## ACTIVITY
Please copy exactly the lines from the top of the data through the line containing "EAGAIN) 0, w)", and nothing else.

DATA RECORDS section start

(* ===== verification/MwNetflowSamples.v ===== *)
(** * MwNetflowSamples: a concrete kernel and channels for the witnesses *)

From stdpp Require Import base numbers list gmap strings.
From Stdlib Require Import ZArith Lia.
From S2P Require Import Prelude Text MwSocket MessageTypes XenRing PvmXen Threads MwsState MwsRequest MwsResponse MwsFile MwsSamples MwNetflow MwNetflowServer.
Import LinuxErrno.

(** Every call succeeds, sends take everything, no connection and no
    request comes, and eth0 has one address. The world is the clock. *)
#[export] Instance CalmModule : ModuleOS Z := {|
  nf_os_call := fun c w =>
    let ok r v := {| n_ret := r; n_val := v; n_bytes := []; n_devs := [] |} in
    match c with
    | SockSendmsg _ bytes => (ok (Z.of_nat (length bytes)) 0, w)
    | SockRecvmsg _ _ | KernelAccept _ => (ok (- EAGAIN) 0, w)
    | NfKmalloc | SockAllocFile _ | NfKallsyms | NfKthreadRun | ClassCreate | DeviceCreate => (ok 1 0, w)
    | SockCreate => (ok 0 50, w)
    | GetPort _ => (ok 0 4000, w)
    | RegisterChrdev => (ok 240 0, w)
    | Fget _ => (ok 1 3, w)
    | NfSleep j => (ok 0 0, w + j)
    | NetDevices =>
        ({| n_ret := 0; n_val := 0; n_bytes := [];
            n_devs := [{| nd_name := text "lo"%string; nd_ip4 := Some [0x0100007f]; nd_ip6 := None |};
                       {| nd_name := text "eth0"%string; nd_ip4 := Some [0x0100000a]; nd_ip6 := None |}] |}, w)
    | _ => (ok 0 0, w)
    end;
  pISc := fun _ => text "10.0.0.1"%string
|}.

(** Two programs are connected, at the sockets 70 and 71; the second one
    turned the records off. *)
Definition first_channel : mwcomms_netflow_channel :=
  {| ch_active := true; ch_id := 1; ch_flags := NETFLOW_CH_NONE; ch_conn := 70 |}.
Definition second_channel : mwcomms_netflow_channel :=
  {| ch_active := true; ch_id := 2; ch_flags := NETFLOW_CH_NO_MONITOR; ch_conn := 71 |}.
Definition two_channels : mwcomms_netflow_state :=
  set_nc_conn_list [(1%nat, second_channel); (0%nat, first_channel)]
 (set_nc_next_address 2 (set_nc_active_conns 2 (set_nc_conn_ct 2
 (set_nc_listen_sock (Some 50) (set_nc_listen_port 4000 (set_nc_initialized true nc_zero)))))).

Definition module_world (x : mwcomms_netflow_state) : nf_world Z :=
  {| nw_state := x; nw_base := mb_zero; nw_trace := []; nw_os := 1000 |}.
Definition module_state (x : mwcomms_netflow_state) (g : mwsocket_globals)
    : mws_state simple_ring (nf_world Z) :=
  {| ms_pvm := {| pv_g := pv_g ready_pvm; pv_world := module_world x; pv_trace := [] |};
     ms_g := g; ms_trace := [] |}.

(** A program asks to close the socket that a record names. *)
Definition sample_record : mw_netflow_info :=
  {| nf_obs := 1; nf_session_start := timespec_zero; nf_curr := timespec_zero;
     nf_sockfd := u32 (MW_SOCKET_CREATE 7 1);
     nf_pvm := {| ep_af := 4; ep_port := 80; ep_addr := 1 |};
     nf_remote := {| ep_af := 4; ep_port := 81; ep_addr := 2 |};
     nf_bytes_in := 3; nf_bytes_out := 4; nf_extra := 0 |}.
Definition feature_request_bytes (flags name : Z) (val ident : list Z) : list Z :=
  be_bytes 2 MW_MESSAGE_SIG_FEATURE_REQUEST ++ be_bytes 4 1 ++ be_bytes 2 flags ++ be_bytes 2 name
  ++ val ++ ident.
Definition close_recorded : list Z :=
  feature_request_bytes (Z.lor MW_FEATURE_FLAG_WRITE MW_FEATURE_FLAG_BY_SOCK)
    (sockfeat_code MtSockAttribIsOpen) (replicate 16 0)
    (take 8 (drop 40 (put_netflow_info sample_record)) ++ replicate 12 0).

DATA RECORDS section end

## SOLUTION FOR THIS EXERCISE
(* ===== verification/MwNetflowSamples.v ===== *)
(** * MwNetflowSamples: a concrete kernel and channels for the witnesses *)

From stdpp Require Import base numbers list gmap strings.
From Stdlib Require Import ZArith Lia.
From S2P Require Import Prelude Text MwSocket MessageTypes XenRing PvmXen Threads MwsState MwsRequest MwsResponse MwsFile MwsSamples MwNetflow MwNetflowServer.
Import LinuxErrno.

(** Every call succeeds, sends take everything, no connection and no
    request comes, and eth0 has one address. The world is the clock. *)
#[export] Instance CalmModule : ModuleOS Z := {|
  nf_os_call := fun c w =>
    let ok r v := {| n_ret := r; n_val := v; n_bytes := []; n_devs := [] |} in
    match c with
    | SockSendmsg _ bytes => (ok (Z.of_nat (length bytes)) 0, w)
    | SockRecvmsg _ _ | KernelAccept _ => (ok (- EAGAIN) 0, w)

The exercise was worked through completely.